What can Turmeric help to treat?

The anti-inflammatory and anti-oxidative effects mean that Turmeric/Curcumin can help to treat conditions related to (1,2):

·       High blood sugar (diabetes)

·       High cholesterol (heart disease)

·       Inflammation (including arthritis)

·       Insulin signaling (diabetes, PCOS, insulin resistance)

·       Gut permeability (proper digestion of foods)

·       Immunity


What is the proper dosage?

Many different dosages have been studied. However, 1g p/day seems to be an effective and safe dosage to potentially decrease weight, LDL-cholesterol, total cholesterol, triglycerides, HbA1C (average blood glucose levels over 3 months), fasting glucose, liver fat, and inflammatory markers while potentially increasing HDL-cholesterol (good cholesterol), adiponectin (hormone regulating glucose levels, lipid/fat metabolism, and insulin sensitivity), mood, and memory (2,3). 
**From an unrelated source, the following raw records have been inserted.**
(** Nothing under way and somebody started: both ends are done. *)
Lemma half_done x y : half x [] y → half y [] x → version_sent x = true →
  handshake_complete x = true ∧ handshake_complete y = true ∧
  remote_node_id x = Some (ps_node_id y) ∧ remote_node_id y = Some (ps_node_id x) ∧
  remote_height x = ps_height y ∧ remote_height y = ps_height x ∧ misbehavior_score x = 0 ∧ misbehavior_score y = 0.
Proof using Type.
  intros [Vx Nx Dx _ Sx Ax Wx Ox Rx Mx] [Vy Ny Dy _ Sy Ay Wy Oy Ry My] Hs.
  assert (Hn : ∀ P m, P ∨ m ∈ ([] : list PeerMessage) ↔ P) by set_solver. rewrite !Hn in *.
  apply Sx in Hs as Hry. apply Wy in Hry as Hay. apply Oy in Hry as Hsy. apply Sy in Hsy as Hrx. apply Wx in Hrx as Hax.
  apply Ax in Hax as Hvy. apply Ay in Hay as Hvx. unfold handshake_complete. rewrite Hs, Hry, Hay, Hsy, Hrx, Hax, Hvy, Hvx.
  destruct (Rx Hry), (Ry Hrx). by split_and!.
Qed.

Definition connected (l : Link) : Prop :=
  handshake_complete (end_a l) = true ∧ handshake_complete (end_b l) = true ∧
  remote_node_id (end_a l) = Some (ps_node_id (end_b l)) ∧ remote_node_id (end_b l) = Some (ps_node_id (end_a l)) ∧
  remote_height (end_a l) = ps_height (end_b l) ∧ remote_height (end_b l) = ps_height (end_a l) ∧
  misbehavior_score (end_a l) = 0 ∧ misbehavior_score (end_b l) = 0.

Lemma link_quiet l : link_inv l → nf deliver l → started l → connected l.
Proof using Type.
  destruct l as [a b qa qb]. intros [Ha Hb] Hnf Hs. cbn in *. destruct qb as [|m qb].
  2:{ destruct (half_deliver _ _ _ _ _ Ha Hb) as (y & r & E & _). destruct Hnf. eexists. by constructor. }
  destruct qa as [|m qa].
  2:{ destruct (half_deliver _ _ _ _ _ Hb Ha) as (y & r & E & _). destruct Hnf. eexists. by constructor. }
  destruct Hs as [Hs|Hs]; cbn in Hs.
  - destruct (half_done a b Ha Hb Hs) as (?&?&?&?&?&?&?&?). by split_and!.
  - destruct (half_done b a Hb Ha Hs) as (?&?&?&?&?&?&?&?). by split_and!.
Qed.

Definition fresh_link (network ida idb : str) (ha hb : Z) : Link :=
  mkLink (new_session network ida ha) (new_session network idb hb) [] [].

Lemma fresh_half network x y hx hy : network ≠ [] → x ≠ [] → x ≠ y → -1 ≤ hx →
  half (new_session network x hx) [] (new_session network y hy).
Proof using Type.
  intros Hn Hx Hne Hh. split; cbn; try done; split; try done; set_solver.
Qed.

Lemma reachable_inv network ida idb ha hb l :
  network ≠ [] → ida ≠ [] → idb ≠ [] → ida ≠ idb → -1 ≤ ha → -1 ≤ hb →
  rtc link_step (fresh_link network ida idb ha hb) l → link_inv l.
Proof using Type.
  intros Hn Ha Hb Hne Hha Hhb Hr. assert (Hi : link_inv (fresh_link network ida idb ha hb)) by (split; by apply fresh_half).
  induction Hr as [|l0 l1 l2 Hs _ IH]; [done|]. by apply IH, (link_step_inv l0).
Qed.

Lemma started_deliver l l' : link_inv l → deliver l l' → started l → started l'.
Proof using Type.
  intros [Ha Hb] Hd Hs. destruct Hd as [a b qa m qb b' r E|a b m qa qb a' r E]; unfold started in *; cbn in *.
  - destruct Hs as [Hs|Hs]; [by left|right]. destruct (half_deliver _ _ _ _ _ Ha Hb) as (y & r' & E' & _ & _ & Hy & _).
    rewrite E' in E. injection E as <- <-. by apply Hy.
  - destruct Hs as [Hs|Hs]; [left|by right]. destruct (half_deliver _ _ _ _ _ Hb Ha) as (y & r' & E' & _ & _ & Hy & _).
    rewrite E' in E. injection E as <- <-. by apply Hy.
Qed.

Lemma started_delivers l l' : link_inv l → rtc deliver l l' → started l → link_inv l' ∧ started l'.
Proof using Type.
  intros Hi Hr. induction Hr as [|l0 l1 l2 Hd _ IH]; [done|]. intros Hs.
  apply IH; [by apply (deliver_inv l0)|by apply (started_deliver l0)].
Qed.

End link.

(** ** Inventory *)

Definition inventory_valid (i : InventoryVector) : bool :=
  bool_decide (inv_kind i ∈ [py "tx"; py "block"]) && is_hash (inv_hash i).

Definition keys_of (items : list InventoryVector) : gset (str * str) := list_to_set (inv_key <$> items).

(** The items not known yet, each once, in order. *)
Fixpoint fresh_items (known : gset (str * str)) (items : list InventoryVector) : list InventoryVector :=
  match items with
  | [] => []
  | i :: items' =>
      if bool_decide (inv_key i ∈ known) then fresh_items known items'
      else i :: fresh_items (known ∪ {[inv_key i]}) items'
  end.

Lemma keys_of_cons i items : keys_of (i :: items) = {[inv_key i]} ∪ keys_of items.
Proof. done. Qed.

Lemma fresh_known known items : keys_of items ⊆ known → fresh_items known items = [].
Proof.
  induction items as [|i items IH]; [done|]. rewrite keys_of_cons. intros Hk. cbn [fresh_items].
  rewrite bool_decide_eq_true_2 by set_solver. apply IH. set_solver.
Qed.

Lemma inventory_roundtrip `{NumText} i : inventory_valid i = true → inventory_from_value (inventory_to_value i) = Ok i.
Proof.
  unfold inventory_valid. intros [Hk Hh]%andb_true_iff. apply bool_decide_eq_true in Hk.
  change (inventory_from_value (inventory_to_value i)) with
    (raise_if (bool_decide (inv_kind i ∉ [py "tx"; py "block"])) NetworkError "inventory kind is invalid";;
     raise_if (negb (is_hash (inv_hash i))) NetworkError "inventory hash is invalid";;
     Ok (mkInventory (inv_kind i) (inv_hash i))).
  rewrite bool_decide_eq_false_2 by (intros Hn; by apply Hn). rewrite Hh. by destruct i.
Qed.

Lemma request_run items s :
  request items s = (with_inventory (known_inventory s) (requested_inventory s ∪ keys_of items) s,
    Ok (message GETDATA (VObj [(py "items", VArr (inventory_to_value <$> items))]))).
Proof.
  assert (Heach : ∀ s, sm_each (λ i, modify (want (inv_key i))) items s =
    (with_inventory (known_inventory s) (requested_inventory s ∪ keys_of items) s, Ok tt)).
  { induction items as [|i items IH]; intros t; cbn [sm_each].
    - change (keys_of []) with (∅ : gset (str * str)). rewrite union_empty_r_L. by destruct t.
    - unfold mbind, SM_bind. change (modify (want (inv_key i)) t) with (want (inv_key i) t, Ok tt : result unit).
      cbv beta iota. rewrite IH, keys_of_cons. cbn [known_inventory requested_inventory want with_inventory]. by rewrite assoc_L by apply _. }
  unfold request, mbind, SM_bind. by rewrite Heach.
Qed.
What to look for in supplements.

Bioavailability (meaning your body’s ability to absorb and use the herb) of turmeric (curcumin) supplements increases when it is combined with an adjuvant, bio-conjugate, lipid, nanoparticle, or protein (2). What does that mean? Look for a turmeric supplement combined with piperine (an adjuvant extract from black pepper) as it has been shown to increase curcumin bioavailability by up to 2000 times (2). 


What lab results would suggest supplementing with Turmeric? 

I would recommend this for people with the following lab results (2,4) :

·       Inflammatory biomarkers (including high c-reactive protein)

·       High cholesterol (including LDL >130 mg/dL and TG >150 mg/dL)

·       High or borderline high HbA1C (anything above 5% could benefit)

·       High uric acid levels (>7.2 mg/dL)

·       High LDH (lactate dehydrogenase) levels (>233 U/L) 


Safety of Turmeric and use in conjunction with pharmaceutical drugs.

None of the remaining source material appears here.